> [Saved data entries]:
○ ○ ○ ○ ○

(** C2: a completed entry under another name makes the step fail with the
    name-mismatch error; nothing is returned in its place, and the cursor,
    the log and the activity are left alone.  A Resume whose body reaches,
    after the recorded steps, a step whose name differs from the completed
    entry at that position fails there with that error: the cursor stops at
    the position, nothing is invoked, written or saved. *)
Theorem name_mismatch_is_fatal wid s hs e :
  historyStore s !! wid = Some hs →
  e_status e = "completed" →
  (∀ seq f input,
     context s !! wid = Some seq → hs !! seq = Some e → e_name e ≠ fname f →
     ActivityFromFunction wid f input s = (Throw (mismatch (e_name e) (fname f)), s))
  ∧ (∀ seq ms,
       context s !! wid = Some seq → hs !! seq = Some e → e_name e ≠ "sleep" →
       workflowSleep wid ms s = (Throw (mismatch (e_name e) "sleep"), s))
  ∧ (∀ body hs1 hs3 w nm,
       hs = hs1 ++ e :: hs3 →
       recorded body hs1 w →
       Forall defined_output hs1 →
       awaits w nm →
       e_name e ≠ nm →
       fst (run_workflow wid body (set_context (<[wid := O]> (context s)) s))
       = Throw (mismatch (e_name e) nm)
       ∧ snd (ResumeWorkflow wid body s)
         = set_context (<[wid := length hs1]> (context s)) s).
Proof.
  intros Hhs Hst.
  assert (∀ s0 seq f input,
    historyStore s0 !! wid = Some hs →
    context s0 !! wid = Some seq → hs !! seq = Some e → e_name e ≠ fname f →
    ActivityFromFunction wid f input s0
    = (Throw (mismatch (e_name e) (fname f)), s0)) as Hact.
  { intros s0 seq f input Hhs0 Hctx He Hne.
    rewrite (ActivityFromFunction_eq _ _ _ _ _ _ Hctx Hhs0).
    by rewrite (cache_at_mismatch _ _ _ _ He Hst Hne). }
  assert (∀ s0 seq ms,
    historyStore s0 !! wid = Some hs →
    context s0 !! wid = Some seq → hs !! seq = Some e → e_name e ≠ "sleep" →
    workflowSleep wid ms s0 = (Throw (mismatch (e_name e) "sleep"), s0)) as Hsleep.
  { intros s0 seq ms Hhs0 Hctx He Hne.
    rewrite (workflowSleep_eq _ _ _ _ _ Hctx Hhs0).
    by rewrite (cache_at_mismatch _ _ _ _ He Hst Hne). }
  split; [|split].
  - intros seq f input. by apply Hact.
  - intros seq ms. by apply Hsleep.
  - intros body hs1 hs3 w nm -> Hrec Hdef Haw Hne.
    set (s0 := set_context (<[wid := O]> (context s)) s).
    set (s1 := set_context (<[wid := length hs1]> (context s)) s).
    assert (run_workflow wid body s0 = (Throw (mismatch (e_name e) nm), s1)) as Hrun.
    { rewrite (replay wid body hs1 w Hrec Hdef [] (e :: hs3) s0);
        [|done|by apply lookup_insert_eq].
      replace (set_context _ s0) with s1
        by (unfold s0, s1, set_context; simpl; by rewrite insert_insert_eq).
      assert (context s1 !! wid = Some (length hs1)) as Hctx1
        by apply lookup_insert_eq.
      assert ((hs1 ++ e :: hs3) !! length hs1 = Some e) as He1
        by by apply list_lookup_middle.
      destruct Haw as [(f & input & k & -> & ->)|(ms & k & -> & ->)]; simpl.
      - by rewrite (Hact s1 _ f input Hhs Hctx1 He1 Hne).
      - by rewrite (Hsleep s1 _ ms Hhs Hctx1 He1 Hne). }
    split; [by rewrite Hrun|].
    unfold ResumeWorkflow, bind, modify, drive. simpl. fold s0. by rewrite Hrun.
Qed.

Lemma name_mismatch_is_fatal_witness :
  ActivityFromFunction "workflowId" stepB (VNum 2) (in_flight [entryA] 0)
  = (Throw (JsError "Activity name mismatch: stepA !== stepB"),
     in_flight [entryA] 0)
  ∧ workflowSleep "workflowId" 5000 (in_flight [entryA] 0)
    = (Throw (JsError "Activity name mismatch: stepA !== sleep"),
       in_flight [entryA] 0)
  ∧ snd (ResumeWorkflow "workflowId" scenario (in_flight [entryA; entryB] 0))
    = in_flight [entryA; entryB] 1.
Proof.
  split; [|split].
  - refine (proj1 (name_mismatch_is_fatal "workflowId"
      (in_flight [entryA] 0) [entryA] entryA _ _) O stepB (VNum 2) _ _ _);
      try reflexivity.
    simpl. discriminate.
  - refine (proj1 (proj2 (name_mismatch_is_fatal "workflowId"
      (in_flight [entryA] 0) [entryA] entryA _ _)) O 5000 _ _ _);
      try reflexivity.
    simpl. discriminate.
  - refine (eq_trans (proj2 (proj2 (proj2 (name_mismatch_is_fatal "workflowId"
      (in_flight [entryA; entryB] 0) [entryA; entryB] entryB _ _))
      scenario [entryA] []
      (CallSleep 5000 (uncaught (fun _ => single stepB (VNum 2)))) "sleep"
      _ _ _ _ _)) _); try reflexivity.
    + show_recorded.
    + show_defined.
    + right. by eexists _, _.
    + simpl. discriminate.
Defined.







(** C5 (the code departs from it): on the failing activity [boom] the error
    reaches the body, which may recover from it, but the entry of the step
    is left with status "running"; no status "failed" is ever written. *)
Theorem failed_step_stays_running :
  ActivityFromFunction "workflowId" boom VNull (in_flight [] 0)
  = (Throw (JsError "boom"),
     mkState {[ "workflowId" := [mkEntry "workflowId" "boom" "running" VNull VUndef] ]}
       {[ "workflowId" := 1%nat ]} [] None None 1000 [("boom", VNull)])
  ∧ fst (run_workflow "workflowId"
           (CallActivity boom VNull (fun r =>
              match r with
              | Ok v => Return v
              | Throw _ => Return (VStr "recovered")
              end))
           (in_flight [] 0))
    = Ok (VStr "recovered").
Proof.
  split.
  - rewrite (failure_leaves_running "workflowId" boom VNull (in_flight [] 0) 0 []
      (JsError "boom")); reflexivity.
  - reflexivity.
Qed.

(** C6 (as amended): the driver writes the history file in one case only,
    when the body ends with [SleepError]; it then exits with code 0.  When
    the body returns, or throws anything else, the driver leaves the state
    as the body left it: no file is written, no status is recorded and the
    process is not ended.  The body itself never writes the file.  Start
    and Resume both hand the body to this driver. *)
Theorem driver_saves_on_suspension_only wid body s :
  let r := fst (run_workflow wid body s) in
  let s1 := snd (run_workflow wid body s) in
  file s1 = file s
  ∧ exited s1 = exited s
  ∧ snd (drive wid body s)
    = match r with
      | Throw (SleepError _) =>
          set_exited (Some 0)
            (set_file (Some (List.map entry_to_json <$> historyStore s1)) s1)
      | _ => s1
      end
  ∧ StartWorkflow body s
    = drive "workflowId" body
        (set_historyStore (<["workflowId" := []]> (historyStore s))
           (set_context (<["workflowId" := O]> (context s)) s))
  ∧ ResumeWorkflow wid body s
    = drive wid body (set_context (<[wid := O]> (context s)) s).
Proof.
  intros r s1. unfold r, s1, drive.
  destruct (run_workflow wid body s) as [r' s'] eqn:Hrun.
  destruct (run_workflow_frame _ _ _ _ _ Hrun) as (Hf & Hx & _). simpl.
  repeat split; try done. destruct r' as [v|[]]; done.
Qed.

(** C6 as stated fails: after a Start pass whose body returned, and after
    one whose body failed, the log is not empty and no file was written. *)
Lemma completion_and_failure_not_saved :
  (fst (run_workflow "workflowId" (single stepA (VNum 1)) (in_flight [] 0))
   = Ok (VNum 2)
   ∧ historyStore (snd (StartWorkflow (single stepA (VNum 1)) pristine))
       !! "workflowId" = Some [entryA]
   ∧ file (snd (StartWorkflow (single stepA (VNum 1)) pristine)) = None)
  ∧ (fst (run_workflow "workflowId" (single boom VNull) (in_flight [] 0))
     = Throw (JsError "boom")
     ∧ historyStore (snd (StartWorkflow (single boom VNull) pristine))
         !! "workflowId" = Some [running_entry "workflowId" "boom" VNull]
     ∧ file (snd (StartWorkflow (single boom VNull) pristine)) = None).
Proof. vm_compute. repeat split. Qed.




(** C8: a step call that returns or suspends moves the cursor by exactly
    one, whether it is an activity or the timer, a hit or a miss; so in a
    pass, which starts with the cursor at 0, after any number of such step
    calls the cursor equals the number of calls made. *)
Theorem cursor_counts_steps wid s seq :
  context s !! wid = Some seq →
  (∀ f input r s',
     ActivityFromFunction wid f input s = (r, s') →
     returns_or_suspends r →
     context s' !! wid = Some (S seq))
  ∧ (∀ ms r s',
       workflowSleep wid ms s = (r, s') →
       returns_or_suspends r →
       context s' !! wid = Some (S seq))
  ∧ (∀ w outs w' s',
       seq = O →
       exec wid w s outs w' s' →
       Forall returns_or_suspends outs →
       context s' !! wid = Some (length outs)).
Proof.
  intros Hctx. repeat split.
  - intros f input r s'. by apply ActivityFromFunction_cursor.
  - intros ms r s'. by apply workflowSleep_cursor.
  - intros w outs w' s' -> Hexec Hall.
    apply (exec_cursor _ _ _ _ _ _ Hexec Hall O Hctx).
Qed.

Lemma cursor_counts_steps_witness :
  context
    (snd (workflowSleep "workflowId" 5000
       (snd (ActivityFromFunction "workflowId" stepA (VNum 1) (in_flight [] 0)))))
  !! "workflowId" = Some 2%nat.
Proof.
  refine (proj2 (proj2 (cursor_counts_steps "workflowId" (in_flight [] 0) 0 eq_refl))
    scenario
    [Ok (VNum 2); Throw (SleepError "SLEEP")]
    (Raise (SleepError "SLEEP")) _ eq_refl exec_scenario_to_timer _).
  repeat constructor.
Defined.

○ ○ ○ ○ ○

> [Task to carry out]:
Check each line above for the string "historyStore" and return those that contain it.

> [Exercise response]:
  historyStore s !! wid = Some hs →
    historyStore s0 !! wid = Some hs →
    historyStore s0 !! wid = Some hs →
            (set_file (Some (List.map entry_to_json <$> historyStore s1)) s1)
        (set_historyStore (<["workflowId" := []]> (historyStore s))
   ∧ historyStore (snd (StartWorkflow (single stepA (VNum 1)) pristine))
     ∧ historyStore (snd (StartWorkflow (single boom VNull) pristine))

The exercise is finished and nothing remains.